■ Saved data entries
------------
Lemma programs_lookup cfg jobs k p :
  programs cfg jobs !! k = Some p →
  ∃ d test o, jobs !! k = Some (test, o) ∧ p = worker cfg d test o ∧
              (d = None ∨ d = Some (path_dirname test)) ∧
              (JS.startsWith test "test/integration" = true →
               d = Some (path_dirname test)).
Proof.
  unfold programs. intros (d & [test o] & -> & Hd & Hjob)%lookup_zip_with_Some.
  exists d, test, o. split_and!; [done|done| |].
  - destruct (dispatch_lookup ∅ (fst <$> jobs) k test) as (d' & Hd' & Hor & _).
    { by rewrite list_lookup_fmap, Hjob. }
    congruence.
  - destruct (dispatch_lookup ∅ (fst <$> jobs) k test) as (d' & Hd' & _ & Hleg).
    { by rewrite list_lookup_fmap, Hjob. }
    intros Hstart. rewrite Hd in Hd'. injection Hd' as <-. by apply Hleg.
Qed.

Lemma dispatch_length sems tests : length (dispatch sems tests) = length tests.
Proof.
  revert sems. induction tests as [|t l IH]; intros sems; [done|].
  cbn [dispatch]. destruct (_ && _); simpl; by rewrite IH.
Qed.

Lemma programs_length cfg jobs : length (programs cfg jobs) = length jobs.
Proof.
  unfold programs. apply length_zip_with_r_eq.
  by rewrite dispatch_length, length_fmap.
Qed.

Lemma programs_of_job cfg jobs k test o :
  jobs !! k = Some (test, o) →
  ∃ d, programs cfg jobs !! k = Some (worker cfg d test o) ∧
       (JS.startsWith test "test/integration" = true →
        d = Some (path_dirname test)).
Proof.
  intros Hjob.
  destruct (lookup_lt_is_Some_2 (programs cfg jobs) k) as [p Hp].
  { rewrite programs_length. by eapply lookup_lt_Some. }
  destruct (programs_lookup cfg jobs k p Hp) as (d & test' & o' & Hjob' & -> & _ & Hleg).
  rewrite Hjob in Hjob'. injection Hjob' as <- <-. by exists d.
Qed.

(** What the discipline gives for a callback stopped anywhere in its
    program. *)
Lemma discipline_at cfg d test o l1 a l2 :
  worker cfg d test o = l1 ++ a :: l2 →
  allowed d (hideOutput cfg) (after d idle l1) a = true ∧
  nested d (after d idle l1) = true.
Proof.
  intros Hsplit. pose proof (worker_obeys cfg d test o) as Hob.
  rewrite Hsplit, obeys_app in Hob. apply andb_true_iff in Hob as [Hob1 Hob2].
  simpl in Hob2. apply andb_true_iff in Hob2 as [Hal _]. split; [done|].
  eapply nested_after; [by destruct d|done].
Qed.

Lemma release_only_held cfg d test o l1 s l2 :
  worker cfg d test o = l1 ++ Release s :: l2 → s ≠ Global → held s l1 = true.
Proof.
  intros Hsplit Hs. destruct (discipline_at _ _ _ _ _ _ _ Hsplit) as [Hal _].
  destruct s as [| |x]; [done| |]; simpl in Hal.
  - by rewrite after_output in Hal.
  - apply andb_true_iff in Hal as [[Hd Hheld]%andb_true_iff _].
    apply bool_decide_eq_true in Hd. subst d. by rewrite after_dir in Hheld.
Qed.

Lemma executing_holds_dir cfg x test o l1 l2 :
  worker cfg (Some x) test o = l1 ++ l2 →
  held Global l1 = true → held (Directory x) l1 = true.
Proof.
  intros Hsplit Hg. pose proof (worker_obeys cfg (Some x) test o) as Hob.
  rewrite Hsplit, obeys_app in Hob. apply andb_true_iff in Hob as [Hob1 _].
  pose proof (nested_after (Some x) _ idle l1 eq_refl Hob1) as Hn.
  simpl in Hn. rewrite after_global, after_dir in Hn. simpl in Hn.
  unfold held in *. by rewrite Hg in Hn.
Qed.

Lemma write_under_permit cfg d test o l1 c l2 :
  hideOutput cfg = true →
  worker cfg d test o = l1 ++ Write c :: l2 → held Output l1 = true.
Proof.
  intros Hhide Hsplit. destruct (discipline_at _ _ _ _ _ _ _ Hsplit) as [Hal _].
  simpl in Hal. by rewrite Hhide, after_output in Hal.
Qed.

Lemma threads_after_fire σ i σ' t a rest :
  threads σ !! i = Some t →
  threads σ' = <[i := Thread (past t ++ [a]) rest]> (threads σ) →
  ∀ j y, threads σ' !! j = Some y →
         (j = i ∧ y = Thread (past t ++ [a]) rest) ∨ (j ≠ i ∧ threads σ !! j = Some y).
Proof.
  intros Ht -> j y [(-> & <- & _)|[? ?]]%list_lookup_insert_Some; [by left|].
  right. split; [congruence|done].
Qed.

Lemma exclusive_fire s σ i σ' :
  exclusive s σ → fire σ i = Some σ' →
  (∀ t rest, threads σ !! i = Some t → future t = Release s :: rest →
             holds s t = true) →
  exclusive s σ'.
Proof.
  intros (Hle & Hzero & Huniq) Hfire Hrel.
  destruct (fire_inv _ _ _ Hfire) as (t & a & rest & Ht & Hfut & Hth & _ & Hfree).
  pose proof (threads_after_fire σ i σ' t a rest Ht Hth) as Hlk.
  set (t' := Thread (past t ++ [a]) rest) in *.
  assert (Hh : holds s t'
               = match a with
                 | Acquire s' => if decide (s' = s) then true else holds s t
                 | Release s' => if decide (s' = s) then false else holds s t
                 | _ => holds s t
                 end) by apply held_snoc.
  destruct (decide (a = Acquire s)) as [->|Hna].
  - destruct Hfree as [Hpos Hfree].
    assert (Hnone : ∀ j y, threads σ !! j = Some y → holds s y = false).
    { intros j y Hy. destruct (holds s y) eqn:Hhy; [|done].
      specialize (Hzero j y Hy Hhy). lia. }
    assert (Hf' : free σ' s = 0%nat) by (rewrite Hfree, fn_lookup_insert; lia).
    split_and!; [lia|done|].
    intros j j' y y' Hy Hy' Hhy Hhy'.
    destruct (Hlk j y Hy) as [[-> ->]|[? Hold]];
      [|by rewrite (Hnone j y Hold) in Hhy].
    destruct (Hlk j' y' Hy') as [[-> ->]|[? Hold]];
      [done|by rewrite (Hnone j' y' Hold) in Hhy'].
  - destruct (decide (a = Release s)) as [->|Hnr].
    + assert (Hht : holds s t = true) by by eapply Hrel.
      assert (Hz : free σ s = 0%nat) by by eapply Hzero.
      assert (Hf' : free σ' s = 1%nat) by (rewrite Hfree, fn_lookup_insert; lia).
      assert (Hnone : ∀ j y, threads σ' !! j = Some y → holds s y = false).
      { intros j y Hy. destruct (Hlk j y Hy) as [[-> ->]|[Hne Hold]].
        - rewrite Hh. by rewrite decide_True.
        - destruct (holds s y) eqn:Hhy; [|done]. destruct Hne. by eapply Huniq. }
      split_and!; [lia| |].
      * intros j y Hy Hhy. by rewrite (Hnone j y Hy) in Hhy.
      * intros j j' y y' Hy _ Hhy. by rewrite (Hnone j y Hy) in Hhy.
    + assert (Hf' : free σ' s = free σ s).
      { destruct a as [s'|s'| | | | | | | | | |]; try (by rewrite Hfree).
        - destruct Hfree as [_ ->]. rewrite fn_lookup_insert_ne; [done|congruence].
        - rewrite Hfree, fn_lookup_insert_ne; [done|congruence]. }
      assert (Hh' : holds s t' = holds s t).
      { rewrite Hh. destruct a; try done; rewrite decide_False; congruence. }
      assert (Hold : ∀ j y, threads σ' !! j = Some y →
                ∃ y0, threads σ !! j = Some y0 ∧ holds s y = holds s y0).
      { intros j y Hy. destruct (Hlk j y Hy) as [[-> ->]|[? ?]]; eauto. }
      split_and!; [lia| |].
      * intros j y Hy Hhy. destruct (Hold j y Hy) as (y0 & Hy0 & Heq).
        rewrite Hf'. eapply Hzero; [done|congruence].
      * intros j j' y y' Hy Hy' Hhy Hhy'.
        destruct (Hold j y Hy) as (y0 & Hy0 & Heq).
        destruct (Hold j' y' Hy') as (y0' & Hy0' & Heq').
        eapply Huniq; [exact Hy0|exact Hy0'|congruence|congruence].
Qed.

Lemma follows_fire progs σ i σ' :
  follows progs σ → fire σ i = Some σ' → follows progs σ'.
Proof.
  intros [Hlen Hat] Hfire.
  destruct (fire_inv _ _ _ Hfire) as (t & a & rest & Ht & Hfut & Hth & _ & _).
  pose proof (threads_after_fire σ i σ' t a rest Ht Hth) as Hlk.
  split; [by rewrite Hth, length_insert|].
  intros j y Hy. destruct (Hlk j y Hy) as [[-> ->]|[_ Hold]]; [|by apply Hat].
  simpl. rewrite <- app_assoc. simpl. rewrite <- Hfut. by apply Hat.
Qed.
------------
■ WORK TO COMPLETE
Print exactly the lines above from the one with "assert (Hz : free" to the one with "y Hy Hhy. by", including both.

■ ANSWER TO THIS PROBLEM
      assert (Hz : free σ s = 0%nat) by by eapply Hzero.
      assert (Hf' : free σ' s = 1%nat) by (rewrite Hfree, fn_lookup_insert; lia).
      assert (Hnone : ∀ j y, threads σ' !! j = Some y → holds s y = false).
      { intros j y Hy. destruct (Hlk j y Hy) as [[-> ->]|[Hne Hold]].
        - rewrite Hh. by rewrite decide_True.
        - destruct (holds s y) eqn:Hhy; [|done]. destruct Hne. by eapply Huniq. }
      split_and!; [lia| |].
      * intros j y Hy Hhy. by rewrite (Hnone j y Hy) in Hhy.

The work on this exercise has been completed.